La epifanía para mí, ahora, sólo puede ser la alegría, la perfecta ilusión de mi hija con la que espera los juguetes que les ha pedido a los Reyes Magos con caligrafía preescolar en una cartita que es en sí misma un regalo para su padre, una muestra impecable de la candidez y la creatividad infantil.
Esta noche, en algún momento (la imaginación casi siempre sugiere que de madrugada, muy cerca de la hora del amanecer) harán su aparición mágica de cada año, cumplirán su cita con la inocencia iluminada y la emoción perfecta. Mañana, volverá a cumplirse el milagro de ese prodigio, tan encantador como increíble, pero verosímil, que quizá la suya sea la visita más viva y sugestiva del imaginario del mundo occidental. ¡Ay de aquel que no se haya emocionado hasta el delirio con la visión sobrenatural de descubrir un regalo real al pie del árbol de Navidad la mañana de algún 6 de enero de su primera infancia!

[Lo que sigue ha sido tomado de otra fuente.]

(* ===== verification/Policyexpr.v ===== *)
(** Conditional expressions (conditional.c): their evaluation on a stack, their
    normal form with its table of values, their comparison and search, and the
    order of the rules of a node. *)
From S2P Require Import Prelude Ebitmap Hashtab Avtab Policyrw Policysyms Policyrules Policyexpand Policycond.

Definition COND_EXPR_MAXDEPTH := 10.
Definition COND_MAX_BOOLS := 5.
Definition COND_BOOL := 1.
Definition COND_NOT := 2.
Definition COND_OR := 3.
Definition COND_AND := 4.
Definition COND_XOR := 5.
Definition COND_EQ := 6.
Definition COND_NEQ := 7.

(** ** Evaluation *)

(** The states of the booleans in [bool_val_to_struct], by value; no state where
    the array holds no boolean. *)
Abbreviation boolean_states := (list (option Z)).

(** [p->bool_val_to_struct[id - 1]->state] *)
Definition bool_state (bools : boolean_states) (id : Z) : option Z := mjoin (bools !! Z.to_nat (u32 (id - 1))).

Definition set_bool_state (bools : boolean_states) (id v : Z) : option boolean_states :=
  _ ← bool_state bools id;
  Some (<[Z.to_nat (u32 (id - 1)) := Some v]> bools).

Definition binary_operator (ty : Z) : option (Z -> Z -> Z) :=
  if ty =? COND_OR then Some Z.lor
  else if ty =? COND_AND then Some Z.land
  else if ty =? COND_XOR then Some Z.lxor
  else if ty =? COND_EQ then Some (fun x y => Z.b2z (x =? y))
  else if ty =? COND_NEQ then Some (fun x y => Z.b2z (negb (x =? y)))
  else None.

(** The stack, its top first: [sp] is one less than its length, and [s[0]] its last
    element, -1 until something is put there. *)
Fixpoint evaluate_loop (bools : boolean_states) (s : list Z) (expr : list cond_expr) : option Z :=
  match expr with
  | [] => Some (List.last s (-1))
  | cur :: next =>
      if ce_type cur =? COND_BOOL then
        if blen s - 1 =? COND_EXPR_MAXDEPTH - 1 then Some (-1)
        else
          state ← bool_state bools (ce_bool cur);
          evaluate_loop bools (state :: s) next
      else if ce_type cur =? COND_NOT then
        match s with
        | [] => Some (-1)
        | x :: s => evaluate_loop bools (Z.b2z (x =? 0) :: s) next
        end
      else
        match binary_operator (ce_type cur), s with
        | Some op, y :: x :: s => evaluate_loop bools (op x y :: s) next
        | _, _ => Some (-1)
        end
  end.

Definition cond_evaluate_expr (bools : boolean_states) (expr : list cond_expr) : option Z := evaluate_loop bools [] expr.

(** ** Normal form *)

(** A node with the fields that are not written: how many booleans its expression
    has, the first of them, and its values. *)
Record cond_full := CondFull { f_node : cond_node; nbools : Z; bool_ids : list Z; expr_pre_comp : Z }.

Definition bool_present (target : Z) (bools : list Z) (num_bools : Z) : bool :=
  if COND_MAX_BOOLS <? num_bools then false
  else existsb (Z.eqb target) (take (Z.to_nat num_bools) bools).

(** One round of the loop that finds the booleans. *)
Definition count_bool (s : Z * list Z) (e : cond_expr) : Z * list Z :=
  if ce_type e =? COND_BOOL then
    if bool_present (ce_bool e) s.2 s.1 then s
    else if s.1 <? COND_MAX_BOOLS then (s.1 + 1, <[Z.to_nat s.1 := ce_bool e]> s.2)
    else (u32 (s.1 + 1), s.2)
  else s.

Definition test_bit (test : Z) (j : nat) : Z := if Z.land test (Z.shiftl 1 (Z.of_nat j)) =? 0 then 0 else 1.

Recordar al niño que fui, al filo de los siete años que tiene mi hija, el que tuvo la alegría, la perfecta ilusión, es un ejercicio de nostalgia no apto para sentimentales. La epifanía es el milagro que se repite en otros, que la viven intacta, generación tras generación, como otros lo hicimos y otros, antes, lo hicieron: como una aparición mágica y uno de los momentos dorados, de salvaje felicidad de la infancia.
Pero un día se acabará, los años están contados, tarde o temprano para cada uno se romperá el encanto, se revelará triste la verdad, que suele ser uno de los primeros descalabros inolvidables y definitivos, como la decepción amorosa o el descubrimiento de la injusticia, en el duro aprendizaje de la vida.